━━━ DATA FOR THE TASK

(* ===== verification/Qcow2Phys.v ===== *)
(** * qcow2 images: tables and refcount blocks over one file

    The two write-back caches share the file. [phys] says how: what is cached
    and where it lives do not overlap. Under it, loading a table or a block,
    with whatever that evicts, changes no table, no block and no data, and
    storing a refcount changes that refcount only. *)

From S2P Require Import Prelude TableCache Disk Qcow2 Qcow2Alloc Qcow2Read.

Section phys.
Context {B : Type} `{HB : DiskContents B} `{HI : InflateLaws}.
Implicit Types q : Qcow2Image B.

Definition rt_host q (ti : Z) : Z := Z.land (default 0 (refcount_table q !! Z.to_nat ti)) OFFSET_MASK.
Definition is_block q (k : Z) : Prop := ∃ ti, 0 ≤ ti ∧ rt_host q ti = k ∧ k ≠ 0.
Definition rb_disk q (ti : Z) : bytes := tables (q_file q) (cluster_size q) (rt_host q ti).
(** A refcount block as the image sees it. *)
Definition block q (ti : Z) : bytes := view (refblock_cache q) (rb_disk q) ti.
(** The refcount of a cluster. *)
Definition rc q (c : Z) : Z :=
  let rbe := refblock_entries q in
  if rt_host q (c / rbe) =? 0 then 0
  else match bits_get (block q (c / rbe)) (c mod rbe) (refcount_bits q) with Ret v => v | Panic => 0 end.

Record phys q : Prop := mkPhys {
  ph_bits : 9 ≤ cluster_bits q ≤ 21;
  ph_cluster : cluster_size q = 2 ^ cluster_bits q;
  ph_rw : q_read_only q = false;
  ph_width : refcount_bits q ∈ [1; 2; 4; 8; 16; 32; 64];
  ph_file : bytes_ok (q_file q);
  ph_l2 : cache_ok (l2_cache q) (tables (q_file q) (cluster_size q));
  ph_l2k k t d : c_map (l2_cache q) !! k = Some (t, d) → table_at q k ∧ len t = cluster_size q ∧ bytes_ok t ∧ ¬ is_block q k;
  ph_rb : cache_ok (refblock_cache q) (rb_disk q);
  ph_rbk ti t d : c_map (refblock_cache q) !! ti = Some (t, d) → 0 ≤ ti ∧ rt_host q ti ≠ 0 ∧ len t = cluster_size q ∧ bytes_ok t;
  ph_rt ti : 0 ≤ ti → rt_host q ti ≠ 0 → table_at q (rt_host q ti);
  ph_inj ti tj : 0 ≤ ti → 0 ≤ tj → rt_host q ti ≠ 0 → rt_host q ti = rt_host q tj → ti = tj;
  ph_range : Z.of_nat (length (refcount_table q)) * refblock_entries q * cluster_size q ≤ 2 ^ 56;
  ph_scan : 0 ≤ scan_next (q_free q) }.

━━━━━━

# [ASSIGNMENT]
All of the records above are to be printed again exactly as they appear.

# [RESULT OF THE TASK]
(* ===== verification/Qcow2Phys.v ===== *)
(** * qcow2 images: tables and refcount blocks over one file

    The two write-back caches share the file. [phys] says how: what is cached
    and where it lives do not overlap. Under it, loading a table or a block,
    with whatever that evicts, changes no table, no block and no data, and
    storing a refcount changes that refcount only. *)

From S2P Require Import Prelude TableCache Disk Qcow2 Qcow2Alloc Qcow2Read.

Section phys.
Context {B : Type} `{HB : DiskContents B} `{HI : InflateLaws}.
Implicit Types q : Qcow2Image B.

Definition rt_host q (ti : Z) : Z := Z.land (default 0 (refcount_table q !! Z.to_nat ti)) OFFSET_MASK.
Definition is_block q (k : Z) : Prop := ∃ ti, 0 ≤ ti ∧ rt_host q ti = k ∧ k ≠ 0.
Definition rb_disk q (ti : Z) : bytes := tables (q_file q) (cluster_size q) (rt_host q ti).
(** A refcount block as the image sees it. *)
Definition block q (ti : Z) : bytes := view (refblock_cache q) (rb_disk q) ti.
(** The refcount of a cluster. *)
Definition rc q (c : Z) : Z :=
  let rbe := refblock_entries q in
  if rt_host q (c / rbe) =? 0 then 0
  else match bits_get (block q (c / rbe)) (c mod rbe) (refcount_bits q) with Ret v => v | Panic => 0 end.

Record phys q : Prop := mkPhys {
  ph_bits : 9 ≤ cluster_bits q ≤ 21;
  ph_cluster : cluster_size q = 2 ^ cluster_bits q;
  ph_rw : q_read_only q = false;
  ph_width : refcount_bits q ∈ [1; 2; 4; 8; 16; 32; 64];
  ph_file : bytes_ok (q_file q);
  ph_l2 : cache_ok (l2_cache q) (tables (q_file q) (cluster_size q));
  ph_l2k k t d : c_map (l2_cache q) !! k = Some (t, d) → table_at q k ∧ len t = cluster_size q ∧ bytes_ok t ∧ ¬ is_block q k;
  ph_rb : cache_ok (refblock_cache q) (rb_disk q);
  ph_rbk ti t d : c_map (refblock_cache q) !! ti = Some (t, d) → 0 ≤ ti ∧ rt_host q ti ≠ 0 ∧ len t = cluster_size q ∧ bytes_ok t;
  ph_rt ti : 0 ≤ ti → rt_host q ti ≠ 0 → table_at q (rt_host q ti);
  ph_inj ti tj : 0 ≤ ti → 0 ≤ tj → rt_host q ti ≠ 0 → rt_host q ti = rt_host q tj → ti = tj;
  ph_range : Z.of_nat (length (refcount_table q)) * refblock_entries q * cluster_size q ≤ 2 ^ 56;
  ph_scan : 0 ≤ scan_next (q_free q) }.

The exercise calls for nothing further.